Lupus nephritis (LN) usually involves glomeruli but sometimes involves the tubulointerstitium and contributes to renal dysfunction. However, there have been no case reports of the radiological abnormalities of tubulointerstitial lesions in LN. Here, we report a case of LN with acute tubulointerstitial nephritis(TIN) presenting with multiple low-density lesions on contrast-enhanced computed tomography (CT).

Case Description

A 27-year-old Japanese woman was admitted to our hospital due to a suspected flare-up of systemic lupus erythematosus(SLE). She had been diagnosed 2 years previously with SLEbased on malar rash and positivity for anti-nuclear, anti-ds-DNA, and anti-Sm antibodies, and treatment with prednisolone (PSL) 5 mg/day was initiated. She was transferred to our hospital 4 months ago because of fever, fatigue, left small malar rash, and renal dysfunction. Bilateral renal multiple low-density lesions were detected on contrast-enhanced CT. Her symptoms recovered spontaneously, so she was discharged under continued treatment with PSL at 20 mg/day. Three weeks ago, after tapering the PSL to 16 mg/day, joint pain, palmar and nail erythema, and fever appeared gradually, and she was re-hospitalized.

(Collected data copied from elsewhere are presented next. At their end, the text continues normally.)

(* ===== verification/ClientSystem.v ===== *)
(** * ClientSystem: a connected client session, its io thread and its users

    The io thread runs the handlers of the session and the closures posted to
    it, in order; user threads send, wait for responses and ping at any time.
    The invariants are those Boost.Beast requires and those [send] relies on. *)

From S2P Require Import Prelude Types Header Operations DataCache DataCacheFacts DataQueue ClientSession.

Section client_system.
Context {B : Type} `{FlatBuffer B}.
Context (host : byte_order) (m_bound_funcs : gmap Z bool).
Abbreviation client_session := (client_session (B := B)).
Abbreviation kact := (act client_session client_effect).

(** Operations started and not completed, the closes ever started, what was
    given to [async_write], and the closures posted and not yet run. *)
Record pending := mk_pending {
  p_read : nat; p_write : nat; p_ping : nat; p_close : nat;
  closes : nat; wire : list (list byte); posted : list data_send; posted_pings : nat }.

Definition pend_effect (p : pending) (e : client_effect) : pending :=
  let '(mk_pending r w g c n l q k) := p in
  match e with
  | eff_read => mk_pending (S r) w g c n l q k
  | eff_write msg => mk_pending r (S w) g c n (l ++ [msg]) q k
  | eff_ping => mk_pending r w (S g) c n l q k
  | eff_close => mk_pending r w g (S c) (S n) l q k
  | eff_post d => mk_pending r w g c n l (q ++ [d]) k
  | eff_post_ping => mk_pending r w g c n l q (S k)
  | eff_notify _ | eff_notify_ping | eff_broadcast _ _ => p
  end.

Definition pend_effects : pending → list client_effect → pending := foldl pend_effect.

(** A call of a broadcast handler: its id and the bytes it is given. *)
Definition handler_call (e : client_effect) : option (Z * list byte) :=
  match e with eff_broadcast f data => Some (f, data) | _ => None end.

(** [accepted]: the sends [handle_send] queued; [sent]: those written;
    [handled]: the calls of the broadcast handlers (ghost). *)
Record client_sys := mk_client_sys {
  cl : client_session;
  pend : pending;
  accepted : list data_send;
  sent : list data_send;
  handled : list (Z * list byte) }.

Inductive client_event : Type :=
  | ce_read (clock : nat → time_point) (ec : error_code) (msg : list byte)
  | ce_write (ec : error_code)
  | ce_control (kind : frame_type)
  | ce_ping (ec : error_code)
  | ce_close (ec : error_code)
  | ce_run_send                                   (* a posted [handle_send] *)
  | ce_run_ping                                   (* a posted [handle_ping] *)
  | ce_run_close                                  (* [close_session], by [close()] *)
  | ce_user_send (p_call_id p_result_id : Z) (data : list byte)
  | ce_user_sent (p : nat)                        (* the wait for [written] ends *)
  | ce_user_queue (now : time_point) (valid : duration)
  | ce_user_wait (result_id : Z)
  | ce_user_take (l : nat) (recv_bytes : B)       (* the wait for the row ends *)
  | ce_user_ping
  | ce_user_ping_lock.

Definition client_enabled (t : client_sys) (e : client_event) : bool :=
  let p := pend t in
  match e with
  | ce_read _ _ _ => (0 <? p_read p)%nat
  | ce_write _ => (0 <? p_write p)%nat
  | ce_ping _ => (0 <? p_ping p)%nat
  | ce_close _ => (0 <? p_close p)%nat
  | ce_run_send => bool_decide (posted p ≠ [])
  | ce_run_ping => (0 <? posted_pings p)%nat
  | ce_user_sent q => bool_decide (is_Some (live (cl t) !! q))
  | ce_user_queue _ _ => bool_decide (dc_id_counter (m_cache (cl t)) + 1 < 2 ^ 64)
  | ce_user_take l _ => (l <? length (dc_rows (m_cache (cl t))))%nat
  | _ => true
  end.

Definition done_read p := mk_pending (pred (p_read p)) (p_write p) (p_ping p) (p_close p)
  (closes p) (wire p) (posted p) (posted_pings p).
Definition done_write p := mk_pending (p_read p) (pred (p_write p)) (p_ping p) (p_close p)
  (closes p) (wire p) (posted p) (posted_pings p).
Definition done_ping p := mk_pending (p_read p) (p_write p) (pred (p_ping p)) (p_close p)
  (closes p) (wire p) (posted p) (posted_pings p).
Definition done_close p := mk_pending (p_read p) (p_write p) (p_ping p) (pred (p_close p))
  (closes p) (wire p) (posted p) (posted_pings p).
Definition run_posted p := mk_pending (p_read p) (p_write p) (p_ping p) (p_close p)
  (closes p) (wire p) (tail (posted p)) (posted_pings p).
Definition run_posted_ping p := mk_pending (p_read p) (p_write p) (p_ping p) (p_close p)
  (closes p) (wire p) (posted p) (pred (posted_pings p)).

Definition entries (s : client_session) : list data_send := dq_entries (m_queue s).

Definition deliver {A} (m : kact A) (s : client_session) (p : pending) (t : client_sys)
    (new_sent : client_session → list data_send) : option client_sys :=
  match m s with
  | Done _ s' es =>
      Some (mk_client_sys s' (pend_effects p es)
              (accepted t ++ drop (length (entries (cl t))) (entries s')) (new_sent s')
              (handled t ++ omap handler_call es))
  | _ => None
  end.

Definition client_handle (t : client_sys) (e : client_event) : option client_sys :=
  let s := cl t in let p := pend t in
  match e with
  | ce_read clock ec msg =>
      deliver (on_read host m_bound_funcs clock ec)
        (set_m_read_buffer (fb_append msg (m_read_buffer s)) s) (done_read p) t (λ _, sent t)
  | ce_write ec =>
      deliver (on_write host ec) s (done_write p) t
        (λ s', if m_write_error s' then sent t else sent t ++ take 1 (entries s))
  | ce_control kind => deliver (on_control_callback kind) s p t (λ _, sent t)
  | ce_ping ec => deliver (on_ping ec) s (done_ping p) t (λ _, sent t)
  | ce_close ec => deliver (on_close ec) s (done_close p) t (λ _, sent t)
  | ce_run_send =>
      match posted p with
      | [] => None
      | d :: _ => deliver (handle_send host d) s (run_posted p) t (λ _, sent t)
      end
  | ce_run_ping => deliver handle_ping s (run_posted_ping p) t (λ _, sent t)
  | ce_run_close => deliver close_session s p t (λ _, sent t)
  | ce_user_send id rid data => deliver (post_send id rid data) s p t (λ _, sent t)
  | ce_user_sent q => deliver (send_done q) s p t (λ _, sent t)
  | ce_user_queue now valid => deliver (on_cache (cache_queue now valid)) s p t (λ _, sent t)
  | ce_user_wait rid => deliver (on_cache (cache_wait_begin rid)) s p t (λ _, sent t)
  | ce_user_take l b => deliver (send_recv_done l b) s p t (λ _, sent t)
  | ce_user_ping => deliver ping_post s p t (λ _, sent t)
  | ce_user_ping_lock => deliver ping_lock s p t (λ _, sent t)
  end.

(** After a successful handshake: [read()] has been called. *)
Definition client_sys_init : client_sys :=
  mk_client_sys new_client_session (pend_effects (mk_pending 0 0 0 0 0 [] [] 0) [eff_read]) [] [] [].

Definition client_steps := steps client_enabled client_handle.
Definition client_run := run client_enabled client_handle.
End client_system.
(** A successful one: what [good_message] keeps, then an empty buffer. *)
Lemma client_on_read_ok_wp clock s p snt :
  m_close_received s = false → core s p snt →
  wp (on_read host m_bound_funcs clock ec_success) (λ _ s' es,
    ∃ p1, core s' p1 snt ∧ frame s p s' p1 ∧ pend_effects p es = pend_effect p1 eff_read ∧
      empty_buffer s') s.
Proof.
  intros Hr Hc. unfold wp. rewrite on_read_ok by done.
  assert (wp (do! handle_message host m_bound_funcs s in
     do! on_cache (remove_obsolete clock) in
     do! act_modify (λ s, set_m_read_buffer
           (fb_consume (length (fb_data (m_read_buffer s))) (m_read_buffer s)) s) in
     read) (λ _ s' es, ∃ p1, core s' p1 snt ∧ frame s p s' p1 ∧
      pend_effects p es = pend_effect p1 eff_read ∧ empty_buffer s') s) as Hwp; [|exact Hwp].
  apply wp_bind. eapply wp_mono; [by apply good_handle_message|]. intros _ s1 es1 [Hc1 Hf1].
  apply wp_bind. eapply wp_mono; [by apply good_remove_obsolete|]. intros _ s2 es2 [Hc2 Hf2].
  apply wp_bind, wp_modify, wp_emit.
  exists (pend_effects (pend_effects p es1) es2).
  split; [destruct Hc2; by split|]. split.
  - eapply client_frame_trans; [exact Hf1|]. eapply client_frame_trans; [exact Hf2|]. by split.
  - split; [by rewrite !client_pend_effects_app|].
    unfold empty_buffer. simpl. by rewrite fb_data_consume, drop_all.
Qed.

Lemma client_step_read t clock ec msg :
  client_inv t → (0 < p_read (pend t))%nat → kept t (ce_read clock ec msg).
Proof.
  intros [[C1 C2 C3 C4 C5 C6 C7 C8] Ha Hp Hr Hb] Hpos. simpl.
  destruct (m_read_error (cl t)) eqn:Er; [lia|].
  set (s1 := set_m_read_buffer _ (cl t)).
  assert (core s1 (done_read (pend t)) (sent t)) as Hc1 by (by split).
  destruct (ec_bool ec || m_close_received s1) eqn:Eb; unfold deliver.
  - destruct (proj1 (wp_Done _ _ _) (on_read_error_wp clock ec s1 _ _ Eb Hc1))
      as (a & s' & es & -> & Hc' & F1 & F2 & F3 & F4 & F5).
    eexists. split; [done|].
    destruct (histories_kept s1 (done_read (pend t)) s' _ _ _ Ha Hp Hc' F2 F3 F5) as [Ha' Hp'].
    split; simpl; rewrite ?F1, ?F4; simpl; auto; try done. lia.
  - apply orb_false_iff in Eb as [Eb Ec]. destruct ec; try done.
    destruct (proj1 (wp_Done _ _ _) (client_on_read_ok_wp clock s1 _ _ Ec Hc1))
      as (a & s' & es & -> & p1 & Hc' & [F1 F2 F3 F4 F5] & Hpe & Hb').
    eexists. split; [done|]. rewrite Hpe.
    destruct (histories_kept s1 (done_read (pend t)) s' _ _ _ Ha Hp Hc' F2 F3 F5) as [Ha' Hp'].
    destruct p1, Hc'. split; [split|..]; simpl in *; auto. rewrite F1, F4, Er. simpl. lia.
Qed.

(** ** Every event *)

Lemma client_step t e :
  client_inv t → client_enabled t e = true → ∃ t', handle t e = Some t' ∧ client_inv t'.
Proof.
  intros Hi He.
  destruct e as [clock ec msg|ec|kind|ec|ec| | | |id rid data|q|now valid|rid|l| |]; simpl in He;
    try apply Nat.ltb_lt in He; try apply bool_decide_eq_true in He.
  - by apply client_step_read.
  - by apply client_step_write.
  - apply client_inv_good; try done.
    + destruct kind; simpl; [apply client_good_ret| |apply client_good_modify; unfold agree; simpl; by auto 10].
      apply client_good_bind; [apply client_good_modify; unfold agree; simpl; by auto 10|].
      intros. by apply client_good_emit; intros [].
    + unfold on_control_callback. by solve_pres.
  - by apply step_ping_done.
  - apply client_inv_good; try done. first [apply client_good_ret|apply pres_ret].
  - simpl. destruct (posted (pend t)) as [|d ds]; [done|].
    apply client_inv_good; try done; [apply client_good_handle_send|apply empty_handle_send].
  - apply client_inv_good; try done; [apply good_handle_ping|apply empty_handle_ping].
  - apply client_inv_good; try done; [apply client_good_close_session|apply empty_close_session].
  - apply client_inv_good; try done; [apply client_good_post_send|apply empty_post_send].
  - apply client_inv_good; try done; [apply client_good_send_done|apply empty_send_done].
  - apply client_inv_good; try done; [by apply client_good_cache_queue|apply pres_on_cache].
  - apply client_inv_good; try done; [apply client_good_cache_wait|apply pres_on_cache].
  - apply lookup_lt_is_Some in He as [row Hr].
    apply client_inv_good; try done; [by eapply client_good_send_recv_done|apply empty_send_recv_done].
  - apply client_inv_good; try done; [by apply client_good_emit; intros []|].
    unfold ping_post. by solve_pres.
  - apply client_inv_good; try done; [apply client_good_modify; unfold agree; simpl; by auto 10|].
    unfold ping_lock. by solve_pres.
Qed.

A blood test showed a creatinine level of 0.91 mg/dL with no reduction in complement and no elevation of the anti-ds-DNA antibody level. Urinalysis showed a urinary protein level of 0.10 g/gCr, no microscopic hematuria, and no granular or erythrocyte casts. Contrast-enhanced CT revealed remaining bilateral renal multiple low-density lesions. Renal biopsy showed diffuse lymphoplasmacytic infiltration in the tubulointerstitium, indicating acute TIN. In the glomeruli, mesangial cell proliferation and endocapillary hypercellularity were observed with IgG- and C3-predominant deposition, leading to a diagnosis of LN ISN/RPS class III (A). The fever and joint pain were alleviated, and bilateral renal multiple low-density lesions disappeared when the PSL dose was increased to 30 mg/day.

Discussion

LN with acute TIN can present with bilateral renal multiple low-density lesions on contrast-enhanced CT. Tubulointerstitial lesions of LN should be considered as a differential diagnosis of renal multiple low-density lesions.